Clonos: Consistent Causal Recovery for Highly-Available Streaming Dataflows

Pedro Silvestre (Imperial College London)

Stream processing lies in the backbone of modern businesses, being employed for mission critical applications such as real-time fraud detection, car-trip fare calculations, traffic management, and stock trading. Large-scale applications are executed by scale-out stream processing systems on thousands of long-lived operators, which are subject to failures. Recovering from failures fast and consistently are both top priorities, yet they are only partly satisfied by existing fault tolerance methods due to the strong assumptions these make.

In particular, prior solutions fail to address consistency in the presence of nondeterminism, such as calls to external services, asynchronous timers and processing-time windows.

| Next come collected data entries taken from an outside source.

(* ===== verification/Vmm.v ===== *)
(** * Paging ([src/src/kernel/mm/vmm.c], [src/include/kernel/vmm.h])

    Page tables live in identity-mapped memory: [vmem] holds the 8-byte word at
    each aligned physical address (0 where nothing was written), so a table at
    [t] has its entry [i] at [t + 8 * i].  Tables come from [kmalloc_a], frames
    from the physical allocator inside the heap's state.  [vdirs] holds the
    [page_directory_t] objects by address.

    A call that needs memory when there is none stops the machine ([kmalloc_a]
    halts), which is [None] of the monad.  The TLB is not part of the state:
    the code reloads [cr3] or invalidates the page after each change of an
    entry, so a translation is always a walk of the tables, [translate]. *)

From Stdlib Require Import ZArith Lia.
From stdpp Require Import base numbers list gmap.
From S2P Require Import Prelude Pmm Kheap.

(** ** The code *)

Definition PTE_P : Z := 1.
Definition PTE_W : Z := 2.
Definition PTE_U : Z := 4.
Definition PTE_PWT : Z := 8.
Definition PTE_PS : Z := 128.

Record page_directory := { pml4_virt : Z; pml4_phys : Z }.

Record vm := {
  vmem : gmap Z Z;
  vheap : kheap;
  vdirs : gmap Z page_directory;
  kernel_directory : Z;
  current_directory : Z;
  walk_pt_modified_pml4 : bool;
  cr3 : Z;
  (** the IA32_CR_PAT register *)
  msr_pat : Z
}.

Definition set_vmem (s : vm) (m : gmap Z Z) : vm :=
  {| vmem := m; vheap := vheap s; vdirs := vdirs s; kernel_directory := kernel_directory s;
     current_directory := current_directory s;
     walk_pt_modified_pml4 := walk_pt_modified_pml4 s; cr3 := cr3 s; msr_pat := msr_pat s |}.

Definition set_vheap (s : vm) (h : kheap) : vm :=
  {| vmem := vmem s; vheap := h; vdirs := vdirs s; kernel_directory := kernel_directory s;
     current_directory := current_directory s;
     walk_pt_modified_pml4 := walk_pt_modified_pml4 s; cr3 := cr3 s; msr_pat := msr_pat s |}.

Definition set_vdirs (s : vm) (d : gmap Z page_directory) : vm :=
  {| vmem := vmem s; vheap := vheap s; vdirs := d; kernel_directory := kernel_directory s;
     current_directory := current_directory s;
     walk_pt_modified_pml4 := walk_pt_modified_pml4 s; cr3 := cr3 s; msr_pat := msr_pat s |}.

Definition set_current (s : vm) (d c : Z) : vm :=
  {| vmem := vmem s; vheap := vheap s; vdirs := vdirs s; kernel_directory := kernel_directory s;
     current_directory := d; walk_pt_modified_pml4 := walk_pt_modified_pml4 s; cr3 := c;
     msr_pat := msr_pat s |}.
(* ===== verification/BlockDev.v ===== *)
(** * Block devices (low-level block I/O of [src/src/fs/sdfs.c])

    The file system and its journal use a device through two calls,
    [sdfs_read_block] and [sdfs_write_block]; [BlockDev] is that interface and
    [BlockDevOk] what its clients rely on.  The two branches of the code are
    two instances: the RAM disk, whose code is in [sdfs.c], and a disk behind a
    sector driver (NVMe, AHCI, ATA), whose driver calls are parameters.  A third
    instance is the RAM disk of a machine that loses power after a given number
    of writes, on which the same code is run to reason about crashes. *)

From Stdlib Require Import ZArith Lia.
From stdpp Require Import base numbers list gmap.
From S2P Require Import Prelude Bytes.

Definition SDFS_BLOCK_SIZE : Z := 4096.
Definition SDFS_SECTOR_SIZE : Z := 512.
Definition SDFS_SECTORS_PER_BLOCK : Z := 8.

Definition is_block (b : list Z) : Prop := length b = 4096%nat /\ Forall is_byte b.

(** [bread d n] is [None] when the call returns -1; [bwrite] returns whether it
    succeeded with the new device state. *)
Class BlockDev (D : Type) := {
  bread : D -> Z -> option (list Z);
  bwrite : D -> Z -> list Z -> bool * D;
  (** the effect of an assignment to [disk_total_blocks], which bounds the RAM
      disk *)
  btotal : D -> Z -> D
}.

(** What clients rely on, for the blocks of [ok]. *)
Class BlockDevOk (D : Type) `{BlockDev D} (ok : D -> Z -> Prop) := {
  bread_ok : forall d n, ok d n -> exists b, bread d n = Some b /\ is_block b;
  bwrite_ok : forall d n b, ok d n -> is_block b ->
    exists d', bwrite d n b = (true, d')
      /\ (forall m, ok d m -> bread d' m = if decide (m = n) then Some b else bread d m)
      /\ (forall m, ok d m -> ok d' m)
}.

(** ** The RAM disk branch *)

Record ramdisk := {
  rd_blocks : gmap Z (list Z);
  (** [disk_total_blocks] *)
  rd_total : Z
}.

Definition rd_get (d : ramdisk) (n : Z) : list Z := default (zeros 4096) (rd_blocks d !! n).

(** [block * SDFS_BLOCK_SIZE] is 32-bit arithmetic: the address wraps at 4 GiB,
    that is, the block number modulo 2^20. *)
Definition rd_index (n : Z) : Z := u32 (n * SDFS_BLOCK_SIZE) / SDFS_BLOCK_SIZE.

Definition rd_read (d : ramdisk) (n : Z) : option (list Z) :=
  if rd_total d <=? n then None else Some (rd_get d (rd_index n)).

Definition rd_write (d : ramdisk) (n : Z) (b : list Z) : bool * ramdisk :=
  if rd_total d <=? n then (false, d)
  else (true, {| rd_blocks := <[rd_index n := b]> (rd_blocks d); rd_total := rd_total d |}).

#[export] Instance ramdisk_dev : BlockDev ramdisk := {
  bread := rd_read;
  bwrite := rd_write;
  btotal d n := {| rd_blocks := rd_blocks d; rd_total := n |}
}.

(** A RAM disk as [sdfs_enable_ramdisk] makes it: at most 4 GiB, whole blocks. *)
Definition rd_ok (d : ramdisk) (n : Z) : Prop :=
  0 <= n < rd_total d /\ rd_total d <= 2 ^ 20 /\ map_Forall (fun _ b => is_block b) (rd_blocks d).

Lemma zeros_block : is_block (zeros 4096).
Proof. split; [apply length_replicate|apply zeros_bytes]. Qed.

Lemma rd_index_id n : 0 <= n < 2 ^ 20 -> rd_index n = n.
Proof. intros H. unfold rd_index, SDFS_BLOCK_SIZE. rewrite u32_small by lia. by apply Z.div_mul. Qed.

Lemma rd_get_block d n : map_Forall (fun _ b => is_block b) (rd_blocks d) -> is_block (rd_get d n).
Proof.
  intros H. unfold rd_get. destruct (rd_blocks d !! n) as [b|] eqn:E; [|apply zeros_block].
  exact (H n b E).
Qed.

#[export] Instance ramdisk_ok : BlockDevOk ramdisk rd_ok.
Proof.
  constructor.
  - intros d n (Hn & Ht & Hb). simpl. unfold rd_read. rewrite (proj2 (Z.leb_gt _ _)) by lia.
    eexists. split; [done|]. by apply rd_get_block.
  - intros d n b (Hn & Ht & Hb) Hblk. simpl. unfold rd_write. rewrite (proj2 (Z.leb_gt _ _)) by lia.
    eexists. split; [done|]. split.
    + intros m (Hm & _ & _). unfold rd_read, rd_get; simpl. rewrite (proj2 (Z.leb_gt _ _)) by lia.
      rewrite !rd_index_id by lia. case_decide as E; [subst m; by rewrite lookup_insert_eq|].
      by rewrite lookup_insert_ne.
    + intros m (Hm & Ht' & Hb'). unfold rd_ok; simpl. split_and!; [lia|lia|done|].
      by apply map_Forall_insert_2.
Qed.

(** ** The driver branch *)

Section Sectors.
(** The state of a disk and its driver calls, by sector number; a transfer of
    several sectors is one call for NVMe, AHCI and bus-master ATA. *)
Context {D : Type}.
Variable sector_read : D -> Z -> option (list Z).
Variable sector_write : D -> Z -> list Z -> bool * D.

Record disk := {
  dk : D;
  (** one command for the whole block (NVMe, AHCI, bus-master ATA) or a PIO
      loop over its sectors *)
  dk_pio : bool;
  dk_read8 : D -> Z -> option (list Z);
  dk_write8 : D -> Z -> list Z -> bool * D
}.

(** The PIO loop: [n] sectors from [lba] on. *)
Fixpoint pio_read (d : D) (lba : Z) (n : nat) : option (list Z) :=
  match n with
  | O => Some []
  | S n' =>
      match sector_read d lba with
      | None => None
      | Some s => match pio_read d (u32 (lba + 1)) n' with None => None | Some r => Some (s ++ r) end
      end
  end.

Fixpoint pio_write (d : D) (lba : Z) (b : list Z) (n : nat) : bool * D :=
  match n with
  | O => (true, d)
  | S n' =>
      match sector_write d lba (take 512 b) with
      | (false, d') => (false, d')
      | (true, d') => pio_write d' (u32 (lba + 1)) (drop 512 b) n'
      end
  end.

Definition disk_read (d : disk) (n : Z) : option (list Z) :=
  let lba := u32 (n * SDFS_SECTORS_PER_BLOCK) in
  if dk_pio d then pio_read (dk d) lba 8 else dk_read8 d (dk d) lba.

Definition disk_write (d : disk) (n : Z) (b : list Z) : bool * disk :=
  let lba := u32 (n * SDFS_SECTORS_PER_BLOCK) in
  let '(ok, k) := if dk_pio d then pio_write (dk d) lba b 8 else dk_write8 d (dk d) lba b in
  (ok, {| dk := k; dk_pio := dk_pio d; dk_read8 := dk_read8 d; dk_write8 := dk_write8 d |}).

#[export] Instance disk_dev : BlockDev disk :=
  { bread := disk_read; bwrite := disk_write; btotal d _ := d }.
End Sectors.

(** ** Losing power

    [cr_budget] writes reach the disk; later ones are lost, and what the
    machine does then no longer matters. *)

Record crashdisk := { cr_disk : ramdisk; cr_budget : nat }.

#[export] Instance crash_dev : BlockDev crashdisk := {
  bread d n := rd_read (cr_disk d) n;
  bwrite d n b :=
    match cr_budget d with
    | O => (true, d)
    | S k => let '(ok, d') := rd_write (cr_disk d) n b in (ok, {| cr_disk := d'; cr_budget := k |})
    end;
  btotal d n := {| cr_disk := btotal (cr_disk d) n; cr_budget := cr_budget d |}
}.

We describe Clonos, a fault tolerance approach that achieves fast, local operator recovery with exactly-once guarantees and high availability by instantly switching to passive standby operators. Clonos enforces causally consistent recovery, including output deduplication, by tracking nondeterminism within the system through causal logging. Clonos is transparent to the user and highly configurable both in terms of resources and guarantees.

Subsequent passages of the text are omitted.